# WHAT TO PRODUCE:
Print each line from the start of the records below up through the line where "(** ** Numbers *)" is found, exactly as given.

# EXERCISE MATERIAL:
(* ===== verification/State.v ===== *)
(** * Shared policy state (crate [wayfinder-gateway], [src/state.rs])

    What every backend shares: the data of its operations, their validation, the
    scaling of costs, the keys of the Redis namespace and the decoding of script
    replies; the operations as a class; and the process-local backend.

    The base64url encoding is a parameter; [key_injective] says what the keys
    need of it.  A poisoned lock is not modelled. *)
From S2P Require Export RateLimit Budget Canary.

(** ** Numbers *)

(** [a.round()]: to the nearest integer, halves away from zero. *)
Definition f64_round (a : f64) : f64 :=
  match a with
  | S754_finite s m e =>
      if 0 <=? e then a
      else binary_normalize f64_prec f64_emax (cond_Zopp s ((Zpos m + 2 ^ (- e - 1)) / 2 ^ (- e))) 0 s
  | _ => a
  end.

(** [a as i64]. *)
Definition f64_to_i64 (a : f64) : Z :=
  match a with
  | S754_finite s m e => Z.max i64_min (Z.min i64_max (cond_Zopp s (Z_of_finite_floor false m e)))
  | S754_infinity s => if s then i64_min else i64_max
  | _ => 0
  end.

(** ** Constants and data *)
Definition REDIS_KEY_ROOT : str := lit "wayfinder:v1".
Definition SHARED_COST_SCALE : f64 := f64_of_Z 1000000.
Definition SHARED_QUALITY_SCALE : f64 := f64_of_Z 1000000.
Definition SHARED_LEDGER_DAY_TTL_SECONDS : Z := 400 * 24 * 60 * 60.
Definition SHARED_LEDGER_MONTH_TTL_SECONDS : Z := 5 * 365 * 24 * 60 * 60.
Definition SHARED_LEDGER_IDEMPOTENCY_TTL_SECONDS : Z := 5 * 365 * 24 * 60 * 60.
Definition SHARED_BUDGET_RESERVATION_TTL_MS : Z := 6 * 60 * 60 * 1000.

Record StateLimitConfig := {
  slc_rpm : option Z;
  slc_tpm : option Z;
  slc_window_seconds : f64;
}.

Record SharedCostObservation := {
  co_request_id : str;
  co_date : str;
  co_scopes : list str;
  co_realized : f64;
  co_baseline : f64;
  co_savings : f64;
  co_prompt_tokens : Z;
  co_completion_tokens : Z;
  co_estimated : bool;
}.

Definition from_turn (request_id date : str) (cost : TurnCost) (scopes : list str) : SharedCostObservation :=
  {| co_request_id := request_id; co_date := date; co_scopes := scopes; co_realized := tc_realized cost;
     co_baseline := tc_baseline cost; co_savings := tc_savings cost; co_prompt_tokens := tc_prompt_tokens cost;
     co_completion_tokens := tc_completion_tokens cost; co_estimated := tc_estimated cost |}.

(** [SharedBudgetScope] is in [Budget], [SharedCanarySnapshot] in [Canary]. *)
Record SharedBudgetReservation := {
  br_request_id : str;
  br_date : str;
  br_amount : f64;
  br_scopes : list SharedBudgetScope;
}.

Record SharedCachePut := {
  cp_generation : str;
  cp_key : str;
  cp_value : list Z;
  cp_body_bytes : Z;
  cp_ttl_seconds : f64;
  cp_max_entries : Z;
  cp_max_bytes : Z;
}.

Record SharedCanaryObservation := {
  ob_rollout_id : str;
  ob_request_id : str;
  ob_succeeded : bool;
  ob_latency_ms : Z;
  ob_realized_cost : option f64;
  ob_baseline_cost : option f64;
  ob_quality_loss : option f64;
}.

Inductive StateBackendError := StateInvalidWindow | Unavailable | StateLockPoisoned.

Definition unless (b : bool) : result unit StateBackendError := if b then Err Unavailable else Ok ().

Definition StateLimitConfig_validate (c : StateLimitConfig) : result StateLimitConfig StateBackendError :=
  if negb (f64_is_finite (slc_window_seconds c)) || f64_le (slc_window_seconds c) f64_zero then Err StateInvalidWindow
  else Ok c.

(** [id.is_empty() || id.len() > 128]. *)
Definition bad_id (id : str) : bool := str_eqb id [] || (128 <? str_len id).

(** ** Scaling *)
Definition scaled_cost (value : f64) : result Z StateBackendError :=
  if negb (f64_is_finite value) || f64_lt value f64_zero then Err Unavailable
  else
    let scaled := f64_round (f64_mul value SHARED_COST_SCALE) in
    if negb (f64_is_finite scaled) || f64_gt scaled (f64_of_Z i64_max) then Err Unavailable
    else Ok (f64_to_i64 scaled).

Definition scaled_signed_cost (value : f64) : result Z StateBackendError :=
  if negb (f64_is_finite value) then Err Unavailable
  else
    let scaled := f64_round (f64_mul value SHARED_COST_SCALE) in
    if negb (f64_is_finite scaled) || f64_lt scaled (f64_of_Z i64_min) || f64_gt scaled (f64_of_Z i64_max)
    then Err Unavailable
    else Ok (f64_to_i64 scaled).

(** [(seconds * 1_000.0).ceil().max(1.0) as u64]. *)
Definition window_millis (seconds : f64) : Z :=
  f64_to_u64 (f64_max (f64_ceil (f64_mul seconds (f64_of_Z 1000))) f64_one).

Definition cache_ttl_millis (ttl_seconds : f64) : result Z StateBackendError :=
  if negb (f64_is_finite ttl_seconds) || f64_lt ttl_seconds f64_zero then Err Unavailable
  else if f64_eq ttl_seconds f64_zero then Ok 0
  else
    let millis := f64_ceil (f64_mul ttl_seconds (f64_of_Z 1000)) in
    if negb (f64_is_finite millis) || f64_gt millis (f64_of_Z u64_max) then Err Unavailable
    else Ok (f64_to_u64 millis).

Definition non_negative_u64 (value : Z) : result Z StateBackendError := if value <? 0 then Err Unavailable else Ok value.

(** ** Periods *)
Definition is_ascii_digit_byte (b : Z) : bool := (48 <=? b) && (b <=? 57).

Fixpoint ledger_date_bytes (index : nat) (bytes : list Z) : bool :=
  match bytes with
  | [] => true
  | b :: bytes => (bool_decide (index ∈ [4; 7]%nat) || is_ascii_digit_byte b) && ledger_date_bytes (S index) bytes
  end.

# REPLY TO THE EXERCISE:
(* ===== verification/State.v ===== *)
(** * Shared policy state (crate [wayfinder-gateway], [src/state.rs])

    What every backend shares: the data of its operations, their validation, the
    scaling of costs, the keys of the Redis namespace and the decoding of script
    replies; the operations as a class; and the process-local backend.

    The base64url encoding is a parameter; [key_injective] says what the keys
    need of it.  A poisoned lock is not modelled. *)
From S2P Require Export RateLimit Budget Canary.

(** ** Numbers *)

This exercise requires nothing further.